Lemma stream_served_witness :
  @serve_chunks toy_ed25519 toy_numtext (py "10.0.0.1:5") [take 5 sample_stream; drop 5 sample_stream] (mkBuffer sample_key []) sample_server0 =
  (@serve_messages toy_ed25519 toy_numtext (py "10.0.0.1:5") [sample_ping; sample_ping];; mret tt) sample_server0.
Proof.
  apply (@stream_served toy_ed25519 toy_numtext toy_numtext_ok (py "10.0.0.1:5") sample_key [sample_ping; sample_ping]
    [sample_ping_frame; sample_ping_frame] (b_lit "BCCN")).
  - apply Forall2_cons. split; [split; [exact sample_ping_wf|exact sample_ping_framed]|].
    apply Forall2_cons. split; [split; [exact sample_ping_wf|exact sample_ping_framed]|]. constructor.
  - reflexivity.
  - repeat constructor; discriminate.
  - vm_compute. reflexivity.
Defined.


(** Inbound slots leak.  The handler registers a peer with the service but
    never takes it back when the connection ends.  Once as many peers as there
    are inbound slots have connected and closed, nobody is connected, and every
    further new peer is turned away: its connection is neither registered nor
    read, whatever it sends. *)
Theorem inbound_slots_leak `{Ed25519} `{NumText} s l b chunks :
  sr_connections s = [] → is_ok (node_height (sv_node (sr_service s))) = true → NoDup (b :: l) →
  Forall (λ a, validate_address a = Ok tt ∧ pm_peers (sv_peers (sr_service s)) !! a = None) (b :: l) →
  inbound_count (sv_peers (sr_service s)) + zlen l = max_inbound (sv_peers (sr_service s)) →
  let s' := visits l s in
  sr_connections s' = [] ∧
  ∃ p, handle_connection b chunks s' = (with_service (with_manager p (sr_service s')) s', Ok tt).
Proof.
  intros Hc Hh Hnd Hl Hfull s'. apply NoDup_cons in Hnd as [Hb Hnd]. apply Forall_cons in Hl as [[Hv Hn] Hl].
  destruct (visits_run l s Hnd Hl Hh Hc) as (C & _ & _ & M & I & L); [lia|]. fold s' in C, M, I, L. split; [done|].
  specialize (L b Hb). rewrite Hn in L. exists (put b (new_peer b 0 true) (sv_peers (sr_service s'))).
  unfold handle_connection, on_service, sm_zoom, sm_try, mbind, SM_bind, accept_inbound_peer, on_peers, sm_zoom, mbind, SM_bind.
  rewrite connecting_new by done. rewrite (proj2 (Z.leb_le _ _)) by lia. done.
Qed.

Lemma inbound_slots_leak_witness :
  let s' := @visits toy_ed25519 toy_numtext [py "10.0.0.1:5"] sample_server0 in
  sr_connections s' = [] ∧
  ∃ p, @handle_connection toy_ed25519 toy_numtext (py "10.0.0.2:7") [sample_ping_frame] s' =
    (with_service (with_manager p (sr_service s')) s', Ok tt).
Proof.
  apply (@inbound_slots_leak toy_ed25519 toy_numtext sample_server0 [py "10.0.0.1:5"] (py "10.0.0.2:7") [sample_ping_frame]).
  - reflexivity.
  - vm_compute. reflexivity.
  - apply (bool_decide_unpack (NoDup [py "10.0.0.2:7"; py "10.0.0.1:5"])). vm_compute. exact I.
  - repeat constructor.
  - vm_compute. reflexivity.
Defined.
◆ ◆ ◆ ◆
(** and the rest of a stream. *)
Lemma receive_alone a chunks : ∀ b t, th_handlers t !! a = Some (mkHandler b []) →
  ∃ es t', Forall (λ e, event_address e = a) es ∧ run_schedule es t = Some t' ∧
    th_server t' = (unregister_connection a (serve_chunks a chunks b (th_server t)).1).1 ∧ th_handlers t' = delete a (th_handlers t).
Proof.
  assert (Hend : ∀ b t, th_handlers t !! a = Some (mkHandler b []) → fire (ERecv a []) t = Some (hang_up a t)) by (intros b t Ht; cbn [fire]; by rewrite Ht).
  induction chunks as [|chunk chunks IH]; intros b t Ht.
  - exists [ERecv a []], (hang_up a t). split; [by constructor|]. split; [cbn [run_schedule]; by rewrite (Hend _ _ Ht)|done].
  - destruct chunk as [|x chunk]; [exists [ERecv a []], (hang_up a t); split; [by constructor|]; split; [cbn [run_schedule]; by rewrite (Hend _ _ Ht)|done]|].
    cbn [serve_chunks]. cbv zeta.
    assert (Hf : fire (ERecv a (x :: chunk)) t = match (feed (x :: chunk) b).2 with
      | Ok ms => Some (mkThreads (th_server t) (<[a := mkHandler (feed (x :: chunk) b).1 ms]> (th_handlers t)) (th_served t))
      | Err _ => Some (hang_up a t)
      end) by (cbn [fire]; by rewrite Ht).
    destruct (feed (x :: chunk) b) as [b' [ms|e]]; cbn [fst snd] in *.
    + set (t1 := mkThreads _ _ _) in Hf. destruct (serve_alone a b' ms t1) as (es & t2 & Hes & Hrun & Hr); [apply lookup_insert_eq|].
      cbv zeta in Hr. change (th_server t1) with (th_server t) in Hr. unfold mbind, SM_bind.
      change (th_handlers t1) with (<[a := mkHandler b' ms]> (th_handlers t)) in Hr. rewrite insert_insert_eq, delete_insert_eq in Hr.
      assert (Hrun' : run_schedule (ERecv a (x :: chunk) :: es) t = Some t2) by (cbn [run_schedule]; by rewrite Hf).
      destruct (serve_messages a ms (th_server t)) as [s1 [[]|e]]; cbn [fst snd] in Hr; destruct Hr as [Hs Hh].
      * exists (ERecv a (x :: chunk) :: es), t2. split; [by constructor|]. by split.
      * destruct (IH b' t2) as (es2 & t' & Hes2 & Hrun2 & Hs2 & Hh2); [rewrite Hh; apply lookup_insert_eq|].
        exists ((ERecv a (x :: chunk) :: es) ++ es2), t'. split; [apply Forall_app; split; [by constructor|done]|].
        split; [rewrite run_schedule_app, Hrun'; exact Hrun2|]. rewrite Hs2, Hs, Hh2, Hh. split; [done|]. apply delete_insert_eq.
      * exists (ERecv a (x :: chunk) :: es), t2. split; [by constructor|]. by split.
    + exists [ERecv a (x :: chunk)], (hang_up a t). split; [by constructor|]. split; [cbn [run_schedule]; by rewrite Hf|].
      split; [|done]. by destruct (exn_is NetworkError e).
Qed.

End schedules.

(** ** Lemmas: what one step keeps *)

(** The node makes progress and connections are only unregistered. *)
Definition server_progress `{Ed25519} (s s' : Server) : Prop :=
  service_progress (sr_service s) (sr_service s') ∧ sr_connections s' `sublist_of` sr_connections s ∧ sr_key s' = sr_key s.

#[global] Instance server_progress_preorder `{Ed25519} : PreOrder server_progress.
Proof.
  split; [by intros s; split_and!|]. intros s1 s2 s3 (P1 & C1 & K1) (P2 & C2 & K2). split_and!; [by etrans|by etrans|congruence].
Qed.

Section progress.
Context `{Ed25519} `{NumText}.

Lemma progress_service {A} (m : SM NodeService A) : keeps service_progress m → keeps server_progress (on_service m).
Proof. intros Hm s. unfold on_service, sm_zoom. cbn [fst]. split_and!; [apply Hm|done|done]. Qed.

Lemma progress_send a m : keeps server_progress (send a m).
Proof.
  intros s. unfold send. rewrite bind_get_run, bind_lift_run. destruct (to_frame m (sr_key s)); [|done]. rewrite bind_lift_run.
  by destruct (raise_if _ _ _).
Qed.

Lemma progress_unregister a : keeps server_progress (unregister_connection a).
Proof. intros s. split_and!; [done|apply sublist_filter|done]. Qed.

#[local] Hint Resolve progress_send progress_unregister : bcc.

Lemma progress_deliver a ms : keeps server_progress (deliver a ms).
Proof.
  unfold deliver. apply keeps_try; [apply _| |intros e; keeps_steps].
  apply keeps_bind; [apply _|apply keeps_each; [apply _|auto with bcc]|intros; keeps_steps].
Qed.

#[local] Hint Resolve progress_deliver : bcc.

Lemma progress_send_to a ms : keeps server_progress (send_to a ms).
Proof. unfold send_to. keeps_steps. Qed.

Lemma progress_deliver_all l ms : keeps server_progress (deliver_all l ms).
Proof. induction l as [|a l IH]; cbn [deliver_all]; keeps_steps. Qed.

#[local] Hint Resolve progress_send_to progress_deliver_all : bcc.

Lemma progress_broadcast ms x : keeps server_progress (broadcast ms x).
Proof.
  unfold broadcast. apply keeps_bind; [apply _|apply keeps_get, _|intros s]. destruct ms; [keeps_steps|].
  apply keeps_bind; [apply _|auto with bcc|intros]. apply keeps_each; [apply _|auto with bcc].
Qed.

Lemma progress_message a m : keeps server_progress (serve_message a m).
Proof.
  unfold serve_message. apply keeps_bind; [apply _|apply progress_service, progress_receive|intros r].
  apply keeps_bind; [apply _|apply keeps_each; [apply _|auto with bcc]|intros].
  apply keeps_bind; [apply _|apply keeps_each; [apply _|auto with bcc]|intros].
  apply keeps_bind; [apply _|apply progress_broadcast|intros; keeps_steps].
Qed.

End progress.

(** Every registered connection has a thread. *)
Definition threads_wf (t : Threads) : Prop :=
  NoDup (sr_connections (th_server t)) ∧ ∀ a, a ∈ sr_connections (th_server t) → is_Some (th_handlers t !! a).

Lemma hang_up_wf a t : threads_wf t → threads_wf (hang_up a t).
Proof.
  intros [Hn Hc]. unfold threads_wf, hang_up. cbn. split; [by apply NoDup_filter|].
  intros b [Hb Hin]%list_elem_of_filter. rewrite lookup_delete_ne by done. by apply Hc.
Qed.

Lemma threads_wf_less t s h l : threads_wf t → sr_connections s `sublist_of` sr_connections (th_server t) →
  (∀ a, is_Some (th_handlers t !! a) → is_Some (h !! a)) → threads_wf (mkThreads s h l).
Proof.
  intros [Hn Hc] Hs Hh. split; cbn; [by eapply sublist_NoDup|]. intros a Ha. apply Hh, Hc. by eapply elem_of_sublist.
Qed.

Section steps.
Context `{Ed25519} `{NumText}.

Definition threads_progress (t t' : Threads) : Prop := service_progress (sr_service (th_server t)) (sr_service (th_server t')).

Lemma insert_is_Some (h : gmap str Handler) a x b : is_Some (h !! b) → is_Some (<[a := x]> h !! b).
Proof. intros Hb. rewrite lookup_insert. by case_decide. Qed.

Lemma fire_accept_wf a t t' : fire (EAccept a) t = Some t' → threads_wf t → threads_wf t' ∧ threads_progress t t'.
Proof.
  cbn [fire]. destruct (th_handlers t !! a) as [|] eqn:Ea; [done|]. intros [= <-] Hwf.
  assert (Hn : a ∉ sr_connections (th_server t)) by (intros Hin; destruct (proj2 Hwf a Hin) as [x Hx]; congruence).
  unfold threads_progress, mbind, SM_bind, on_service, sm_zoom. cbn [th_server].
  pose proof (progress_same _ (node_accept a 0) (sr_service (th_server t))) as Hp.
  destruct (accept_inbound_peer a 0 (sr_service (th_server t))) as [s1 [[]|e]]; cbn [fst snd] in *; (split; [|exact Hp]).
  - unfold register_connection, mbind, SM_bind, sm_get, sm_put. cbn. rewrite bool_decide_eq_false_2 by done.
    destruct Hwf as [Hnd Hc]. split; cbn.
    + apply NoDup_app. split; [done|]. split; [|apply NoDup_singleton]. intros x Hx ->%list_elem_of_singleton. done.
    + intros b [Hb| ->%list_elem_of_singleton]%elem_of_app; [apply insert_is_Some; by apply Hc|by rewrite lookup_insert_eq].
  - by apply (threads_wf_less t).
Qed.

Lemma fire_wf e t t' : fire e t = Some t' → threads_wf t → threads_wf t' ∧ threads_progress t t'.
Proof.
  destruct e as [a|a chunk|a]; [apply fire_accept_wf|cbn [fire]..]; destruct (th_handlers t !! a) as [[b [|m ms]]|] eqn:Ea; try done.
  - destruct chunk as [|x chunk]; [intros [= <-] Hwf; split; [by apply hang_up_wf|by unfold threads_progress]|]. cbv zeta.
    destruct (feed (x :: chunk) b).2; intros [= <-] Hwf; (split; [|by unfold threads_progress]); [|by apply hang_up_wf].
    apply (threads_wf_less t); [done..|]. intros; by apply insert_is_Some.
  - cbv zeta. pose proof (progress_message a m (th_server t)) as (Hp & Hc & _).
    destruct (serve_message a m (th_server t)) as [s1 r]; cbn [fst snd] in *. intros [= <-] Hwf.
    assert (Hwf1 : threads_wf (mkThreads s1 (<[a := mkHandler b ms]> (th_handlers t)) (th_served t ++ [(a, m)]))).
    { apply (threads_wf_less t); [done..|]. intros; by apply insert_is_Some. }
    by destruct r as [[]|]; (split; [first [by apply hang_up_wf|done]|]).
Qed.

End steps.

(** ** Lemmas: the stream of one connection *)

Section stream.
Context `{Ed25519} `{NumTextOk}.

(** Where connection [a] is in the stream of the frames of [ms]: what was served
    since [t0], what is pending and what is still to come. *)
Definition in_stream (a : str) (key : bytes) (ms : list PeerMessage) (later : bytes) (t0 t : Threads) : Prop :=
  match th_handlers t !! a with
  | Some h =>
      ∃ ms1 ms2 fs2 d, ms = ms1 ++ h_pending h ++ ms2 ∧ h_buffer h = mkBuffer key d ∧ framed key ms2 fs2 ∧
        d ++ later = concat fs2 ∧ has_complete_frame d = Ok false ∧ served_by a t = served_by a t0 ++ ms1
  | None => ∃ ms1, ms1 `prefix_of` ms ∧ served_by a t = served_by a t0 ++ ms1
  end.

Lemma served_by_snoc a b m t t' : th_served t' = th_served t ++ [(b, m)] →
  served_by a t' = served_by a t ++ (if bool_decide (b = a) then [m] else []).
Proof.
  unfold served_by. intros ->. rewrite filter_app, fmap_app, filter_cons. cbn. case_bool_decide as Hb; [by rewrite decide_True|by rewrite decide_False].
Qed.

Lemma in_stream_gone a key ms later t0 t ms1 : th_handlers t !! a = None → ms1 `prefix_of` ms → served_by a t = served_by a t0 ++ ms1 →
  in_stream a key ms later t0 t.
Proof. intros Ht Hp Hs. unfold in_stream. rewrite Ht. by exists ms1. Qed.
◆ ◆ ◆ ◆
Every line above from the line with "(** Every registered" to the line with "NoDup (sr_connections (th_server", both included, must be reproduced exactly, and no other line may appear.

● Output below
(** Every registered connection has a thread. *)
Definition threads_wf (t : Threads) : Prop :=
  NoDup (sr_connections (th_server t)) ∧ ∀ a, a ∈ sr_connections (th_server t) → is_Some (th_handlers t !! a).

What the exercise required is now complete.